START Supplied material

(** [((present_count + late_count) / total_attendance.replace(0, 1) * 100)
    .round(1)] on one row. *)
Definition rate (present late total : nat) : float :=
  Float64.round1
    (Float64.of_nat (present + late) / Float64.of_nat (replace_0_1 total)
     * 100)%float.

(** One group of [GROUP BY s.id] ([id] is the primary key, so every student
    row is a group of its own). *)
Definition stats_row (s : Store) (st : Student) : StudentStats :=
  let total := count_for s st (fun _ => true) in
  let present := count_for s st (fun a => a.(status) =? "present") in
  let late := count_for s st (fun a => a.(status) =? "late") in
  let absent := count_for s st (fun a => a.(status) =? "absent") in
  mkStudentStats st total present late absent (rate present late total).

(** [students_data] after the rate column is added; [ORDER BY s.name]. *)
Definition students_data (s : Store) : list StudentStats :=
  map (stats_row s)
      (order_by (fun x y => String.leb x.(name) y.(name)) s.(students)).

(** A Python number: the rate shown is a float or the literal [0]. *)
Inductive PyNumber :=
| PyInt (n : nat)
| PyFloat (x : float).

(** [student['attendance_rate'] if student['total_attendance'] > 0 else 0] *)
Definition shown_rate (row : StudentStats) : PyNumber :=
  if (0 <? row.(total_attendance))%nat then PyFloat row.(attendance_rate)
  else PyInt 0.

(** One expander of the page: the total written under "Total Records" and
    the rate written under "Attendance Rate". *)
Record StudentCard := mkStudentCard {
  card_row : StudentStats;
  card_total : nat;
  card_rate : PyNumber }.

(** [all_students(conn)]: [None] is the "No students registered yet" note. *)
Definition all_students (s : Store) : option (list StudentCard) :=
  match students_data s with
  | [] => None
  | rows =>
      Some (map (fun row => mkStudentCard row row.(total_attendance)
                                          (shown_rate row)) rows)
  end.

END Supplied material
START Supplied material

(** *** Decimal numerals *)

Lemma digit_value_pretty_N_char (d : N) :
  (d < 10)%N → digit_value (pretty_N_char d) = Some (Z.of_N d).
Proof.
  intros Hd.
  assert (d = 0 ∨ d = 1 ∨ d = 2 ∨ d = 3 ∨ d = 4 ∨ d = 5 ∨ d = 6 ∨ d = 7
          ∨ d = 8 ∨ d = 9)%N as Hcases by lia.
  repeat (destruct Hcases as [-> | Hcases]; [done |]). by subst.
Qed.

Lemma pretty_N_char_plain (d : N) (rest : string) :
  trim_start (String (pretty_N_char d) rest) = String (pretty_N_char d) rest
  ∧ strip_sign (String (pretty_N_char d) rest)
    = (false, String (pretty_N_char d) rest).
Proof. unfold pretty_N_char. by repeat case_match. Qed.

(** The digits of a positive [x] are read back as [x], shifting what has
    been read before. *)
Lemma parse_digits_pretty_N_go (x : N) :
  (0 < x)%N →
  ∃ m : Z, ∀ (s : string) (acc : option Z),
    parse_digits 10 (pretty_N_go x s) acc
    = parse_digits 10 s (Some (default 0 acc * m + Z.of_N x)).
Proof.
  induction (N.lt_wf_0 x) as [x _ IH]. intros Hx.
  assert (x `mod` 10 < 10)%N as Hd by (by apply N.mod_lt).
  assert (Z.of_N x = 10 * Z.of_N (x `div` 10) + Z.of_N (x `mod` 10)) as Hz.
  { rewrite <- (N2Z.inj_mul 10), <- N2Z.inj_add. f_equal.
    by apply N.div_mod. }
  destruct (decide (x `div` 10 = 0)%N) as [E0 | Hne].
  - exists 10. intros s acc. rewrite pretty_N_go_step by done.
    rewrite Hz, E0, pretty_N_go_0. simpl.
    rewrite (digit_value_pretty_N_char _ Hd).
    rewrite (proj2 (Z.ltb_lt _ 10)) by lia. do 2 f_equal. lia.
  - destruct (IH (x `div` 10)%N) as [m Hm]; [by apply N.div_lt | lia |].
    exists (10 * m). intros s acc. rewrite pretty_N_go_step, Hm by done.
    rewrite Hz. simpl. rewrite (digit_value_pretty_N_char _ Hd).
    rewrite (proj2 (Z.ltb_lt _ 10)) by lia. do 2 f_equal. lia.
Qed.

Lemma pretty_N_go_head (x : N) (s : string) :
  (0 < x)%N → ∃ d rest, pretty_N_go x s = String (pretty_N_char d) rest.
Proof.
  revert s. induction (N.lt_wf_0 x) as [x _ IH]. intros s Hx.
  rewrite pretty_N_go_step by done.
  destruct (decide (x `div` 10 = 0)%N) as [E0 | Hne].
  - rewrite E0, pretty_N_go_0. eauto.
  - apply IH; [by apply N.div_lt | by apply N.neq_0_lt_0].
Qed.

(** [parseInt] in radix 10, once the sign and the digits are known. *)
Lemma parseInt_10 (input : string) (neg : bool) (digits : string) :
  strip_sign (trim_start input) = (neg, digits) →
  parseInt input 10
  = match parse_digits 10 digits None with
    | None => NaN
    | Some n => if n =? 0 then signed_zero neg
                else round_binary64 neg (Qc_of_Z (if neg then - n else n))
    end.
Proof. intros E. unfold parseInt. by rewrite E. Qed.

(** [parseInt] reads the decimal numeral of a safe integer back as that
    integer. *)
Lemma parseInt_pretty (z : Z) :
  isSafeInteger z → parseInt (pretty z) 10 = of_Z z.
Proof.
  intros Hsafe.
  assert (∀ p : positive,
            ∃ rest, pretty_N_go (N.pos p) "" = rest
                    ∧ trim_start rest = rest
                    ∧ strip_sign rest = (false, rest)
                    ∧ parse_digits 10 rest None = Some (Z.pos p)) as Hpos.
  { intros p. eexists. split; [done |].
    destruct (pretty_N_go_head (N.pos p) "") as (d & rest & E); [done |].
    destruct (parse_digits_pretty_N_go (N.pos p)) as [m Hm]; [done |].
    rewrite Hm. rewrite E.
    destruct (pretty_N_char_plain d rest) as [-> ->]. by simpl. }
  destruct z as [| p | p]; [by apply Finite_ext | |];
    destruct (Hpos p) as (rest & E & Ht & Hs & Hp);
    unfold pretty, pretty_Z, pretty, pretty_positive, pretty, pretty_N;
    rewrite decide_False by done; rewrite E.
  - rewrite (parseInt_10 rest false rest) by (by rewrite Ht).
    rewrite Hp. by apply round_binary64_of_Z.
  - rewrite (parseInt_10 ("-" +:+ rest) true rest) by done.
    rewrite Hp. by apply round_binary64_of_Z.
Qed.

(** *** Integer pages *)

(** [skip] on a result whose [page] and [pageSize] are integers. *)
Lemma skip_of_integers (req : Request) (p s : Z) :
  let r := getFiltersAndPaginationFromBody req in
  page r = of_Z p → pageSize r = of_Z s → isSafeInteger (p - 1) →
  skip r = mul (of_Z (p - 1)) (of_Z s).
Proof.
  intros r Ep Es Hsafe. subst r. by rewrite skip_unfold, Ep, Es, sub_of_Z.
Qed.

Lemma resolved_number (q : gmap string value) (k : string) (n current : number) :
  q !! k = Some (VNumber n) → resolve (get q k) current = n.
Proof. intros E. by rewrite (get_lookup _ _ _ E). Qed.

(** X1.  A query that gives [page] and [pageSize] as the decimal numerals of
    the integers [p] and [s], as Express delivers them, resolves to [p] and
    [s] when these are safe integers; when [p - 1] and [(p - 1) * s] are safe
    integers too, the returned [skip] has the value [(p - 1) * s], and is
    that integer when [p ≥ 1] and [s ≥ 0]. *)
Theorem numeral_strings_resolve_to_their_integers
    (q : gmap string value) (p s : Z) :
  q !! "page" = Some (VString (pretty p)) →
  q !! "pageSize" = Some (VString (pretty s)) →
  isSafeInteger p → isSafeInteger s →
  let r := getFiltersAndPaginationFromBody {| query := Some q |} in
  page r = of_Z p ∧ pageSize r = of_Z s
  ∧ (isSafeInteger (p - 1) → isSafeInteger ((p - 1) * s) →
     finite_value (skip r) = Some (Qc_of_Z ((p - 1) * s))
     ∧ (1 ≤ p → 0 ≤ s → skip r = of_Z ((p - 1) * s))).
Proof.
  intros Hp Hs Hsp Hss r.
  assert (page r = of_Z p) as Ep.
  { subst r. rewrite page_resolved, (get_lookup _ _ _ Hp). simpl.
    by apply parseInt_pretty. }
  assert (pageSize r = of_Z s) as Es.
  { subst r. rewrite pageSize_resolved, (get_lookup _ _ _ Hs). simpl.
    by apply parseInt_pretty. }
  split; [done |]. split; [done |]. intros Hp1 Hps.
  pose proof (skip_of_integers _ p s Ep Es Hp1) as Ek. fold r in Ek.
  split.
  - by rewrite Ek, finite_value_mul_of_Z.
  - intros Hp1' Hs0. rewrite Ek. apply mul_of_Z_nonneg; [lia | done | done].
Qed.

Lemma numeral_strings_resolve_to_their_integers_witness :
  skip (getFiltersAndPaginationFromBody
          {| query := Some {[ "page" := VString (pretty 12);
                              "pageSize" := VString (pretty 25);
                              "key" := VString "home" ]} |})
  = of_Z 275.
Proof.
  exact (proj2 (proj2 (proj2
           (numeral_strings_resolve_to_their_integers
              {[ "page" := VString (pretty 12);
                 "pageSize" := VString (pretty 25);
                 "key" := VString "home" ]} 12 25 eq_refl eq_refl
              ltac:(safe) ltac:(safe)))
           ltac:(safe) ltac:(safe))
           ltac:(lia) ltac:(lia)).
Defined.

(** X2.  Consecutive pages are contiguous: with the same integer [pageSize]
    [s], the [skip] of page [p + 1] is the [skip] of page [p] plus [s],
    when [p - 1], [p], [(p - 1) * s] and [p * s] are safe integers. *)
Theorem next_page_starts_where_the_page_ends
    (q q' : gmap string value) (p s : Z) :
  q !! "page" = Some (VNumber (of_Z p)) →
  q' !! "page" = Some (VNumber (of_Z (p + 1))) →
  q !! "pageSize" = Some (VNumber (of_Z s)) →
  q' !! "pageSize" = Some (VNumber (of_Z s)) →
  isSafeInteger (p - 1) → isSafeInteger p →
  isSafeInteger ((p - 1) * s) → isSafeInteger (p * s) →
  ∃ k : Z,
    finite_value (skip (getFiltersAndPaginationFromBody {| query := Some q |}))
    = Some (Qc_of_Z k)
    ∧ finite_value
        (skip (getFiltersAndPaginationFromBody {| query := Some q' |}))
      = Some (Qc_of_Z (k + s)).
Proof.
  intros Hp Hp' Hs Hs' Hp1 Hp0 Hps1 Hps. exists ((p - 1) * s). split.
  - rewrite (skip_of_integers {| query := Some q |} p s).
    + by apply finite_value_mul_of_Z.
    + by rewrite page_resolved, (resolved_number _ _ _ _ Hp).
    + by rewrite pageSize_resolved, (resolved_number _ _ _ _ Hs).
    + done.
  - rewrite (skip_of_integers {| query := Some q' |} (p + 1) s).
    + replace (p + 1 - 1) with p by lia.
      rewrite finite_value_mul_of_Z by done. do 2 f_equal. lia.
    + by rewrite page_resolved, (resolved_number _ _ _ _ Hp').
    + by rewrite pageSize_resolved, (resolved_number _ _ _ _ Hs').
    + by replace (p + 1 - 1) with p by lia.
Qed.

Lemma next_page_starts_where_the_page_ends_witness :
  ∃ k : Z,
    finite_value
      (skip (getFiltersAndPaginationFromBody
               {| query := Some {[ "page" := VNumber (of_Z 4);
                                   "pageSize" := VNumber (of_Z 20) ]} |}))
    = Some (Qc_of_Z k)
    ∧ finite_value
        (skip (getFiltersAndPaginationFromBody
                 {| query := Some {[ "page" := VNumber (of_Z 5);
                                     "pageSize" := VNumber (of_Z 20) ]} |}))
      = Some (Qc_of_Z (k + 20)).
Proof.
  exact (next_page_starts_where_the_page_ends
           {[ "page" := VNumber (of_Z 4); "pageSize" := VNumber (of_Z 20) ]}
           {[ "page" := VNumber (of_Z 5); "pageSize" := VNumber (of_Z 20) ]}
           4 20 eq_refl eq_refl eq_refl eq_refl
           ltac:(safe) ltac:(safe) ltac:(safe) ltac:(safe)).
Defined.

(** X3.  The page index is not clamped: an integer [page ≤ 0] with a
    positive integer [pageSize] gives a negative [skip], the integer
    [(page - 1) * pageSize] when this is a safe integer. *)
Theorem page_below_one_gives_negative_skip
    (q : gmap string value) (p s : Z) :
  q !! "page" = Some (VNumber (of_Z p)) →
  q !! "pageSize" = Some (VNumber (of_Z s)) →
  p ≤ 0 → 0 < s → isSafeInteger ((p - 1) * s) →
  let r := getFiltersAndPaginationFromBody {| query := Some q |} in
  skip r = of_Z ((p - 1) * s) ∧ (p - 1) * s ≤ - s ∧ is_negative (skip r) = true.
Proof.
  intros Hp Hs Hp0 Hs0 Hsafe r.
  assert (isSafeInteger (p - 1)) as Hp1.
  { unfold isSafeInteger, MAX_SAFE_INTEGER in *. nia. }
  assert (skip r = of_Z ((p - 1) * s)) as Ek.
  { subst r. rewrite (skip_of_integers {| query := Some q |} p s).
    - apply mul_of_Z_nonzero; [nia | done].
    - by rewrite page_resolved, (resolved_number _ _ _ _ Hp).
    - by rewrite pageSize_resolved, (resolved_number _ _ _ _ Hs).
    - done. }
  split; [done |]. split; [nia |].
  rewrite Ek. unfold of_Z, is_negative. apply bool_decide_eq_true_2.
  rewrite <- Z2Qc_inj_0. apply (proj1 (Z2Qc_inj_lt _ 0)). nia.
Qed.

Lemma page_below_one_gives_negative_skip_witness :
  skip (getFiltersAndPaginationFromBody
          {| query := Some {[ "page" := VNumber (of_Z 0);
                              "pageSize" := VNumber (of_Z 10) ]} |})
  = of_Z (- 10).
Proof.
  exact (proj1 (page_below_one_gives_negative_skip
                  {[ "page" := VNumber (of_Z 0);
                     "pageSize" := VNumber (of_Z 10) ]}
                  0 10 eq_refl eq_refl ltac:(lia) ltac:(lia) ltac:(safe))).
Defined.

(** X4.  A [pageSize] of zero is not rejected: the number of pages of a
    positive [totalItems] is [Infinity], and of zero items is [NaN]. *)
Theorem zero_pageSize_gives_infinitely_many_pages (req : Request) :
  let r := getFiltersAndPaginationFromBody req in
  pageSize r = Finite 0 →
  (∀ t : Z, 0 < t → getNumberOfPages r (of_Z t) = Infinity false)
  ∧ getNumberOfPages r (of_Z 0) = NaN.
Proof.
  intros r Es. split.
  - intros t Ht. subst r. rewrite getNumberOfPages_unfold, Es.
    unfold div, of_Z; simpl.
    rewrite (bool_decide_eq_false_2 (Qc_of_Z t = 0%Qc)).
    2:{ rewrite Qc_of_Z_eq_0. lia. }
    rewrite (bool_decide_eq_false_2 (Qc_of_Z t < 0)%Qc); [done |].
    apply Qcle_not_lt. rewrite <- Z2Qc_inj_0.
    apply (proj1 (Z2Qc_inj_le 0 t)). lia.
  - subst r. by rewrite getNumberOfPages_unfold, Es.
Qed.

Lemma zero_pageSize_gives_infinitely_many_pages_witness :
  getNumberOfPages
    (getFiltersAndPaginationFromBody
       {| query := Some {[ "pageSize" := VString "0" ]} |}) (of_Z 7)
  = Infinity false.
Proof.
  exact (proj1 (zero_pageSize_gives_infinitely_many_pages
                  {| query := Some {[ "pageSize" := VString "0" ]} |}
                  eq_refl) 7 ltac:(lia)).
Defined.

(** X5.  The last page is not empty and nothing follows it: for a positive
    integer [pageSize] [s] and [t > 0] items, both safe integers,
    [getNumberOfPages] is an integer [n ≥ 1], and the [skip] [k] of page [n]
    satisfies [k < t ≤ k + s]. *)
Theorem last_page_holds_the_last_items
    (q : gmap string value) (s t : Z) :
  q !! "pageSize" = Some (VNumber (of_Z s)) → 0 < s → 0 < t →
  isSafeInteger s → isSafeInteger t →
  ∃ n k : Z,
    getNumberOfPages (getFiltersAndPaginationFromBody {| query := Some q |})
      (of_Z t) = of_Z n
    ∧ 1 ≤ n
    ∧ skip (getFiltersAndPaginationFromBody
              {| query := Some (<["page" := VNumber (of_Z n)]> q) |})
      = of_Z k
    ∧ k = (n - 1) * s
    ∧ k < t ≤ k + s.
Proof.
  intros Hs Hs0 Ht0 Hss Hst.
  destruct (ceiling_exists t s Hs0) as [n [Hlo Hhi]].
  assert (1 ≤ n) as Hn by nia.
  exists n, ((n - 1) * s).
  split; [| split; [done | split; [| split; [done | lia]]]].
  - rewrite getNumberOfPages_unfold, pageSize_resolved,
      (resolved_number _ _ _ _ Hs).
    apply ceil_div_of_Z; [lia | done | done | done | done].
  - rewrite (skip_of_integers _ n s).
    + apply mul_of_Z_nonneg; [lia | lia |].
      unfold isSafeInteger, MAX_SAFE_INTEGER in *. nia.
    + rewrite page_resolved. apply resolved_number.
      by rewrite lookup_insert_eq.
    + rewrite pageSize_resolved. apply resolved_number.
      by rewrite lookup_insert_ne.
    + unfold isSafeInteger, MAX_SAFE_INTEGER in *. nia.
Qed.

END Supplied material

▶ [The task]
Looking at the data above, how many lines hold the string "that"? Reply with only the number.

▶ [Exercise output]
3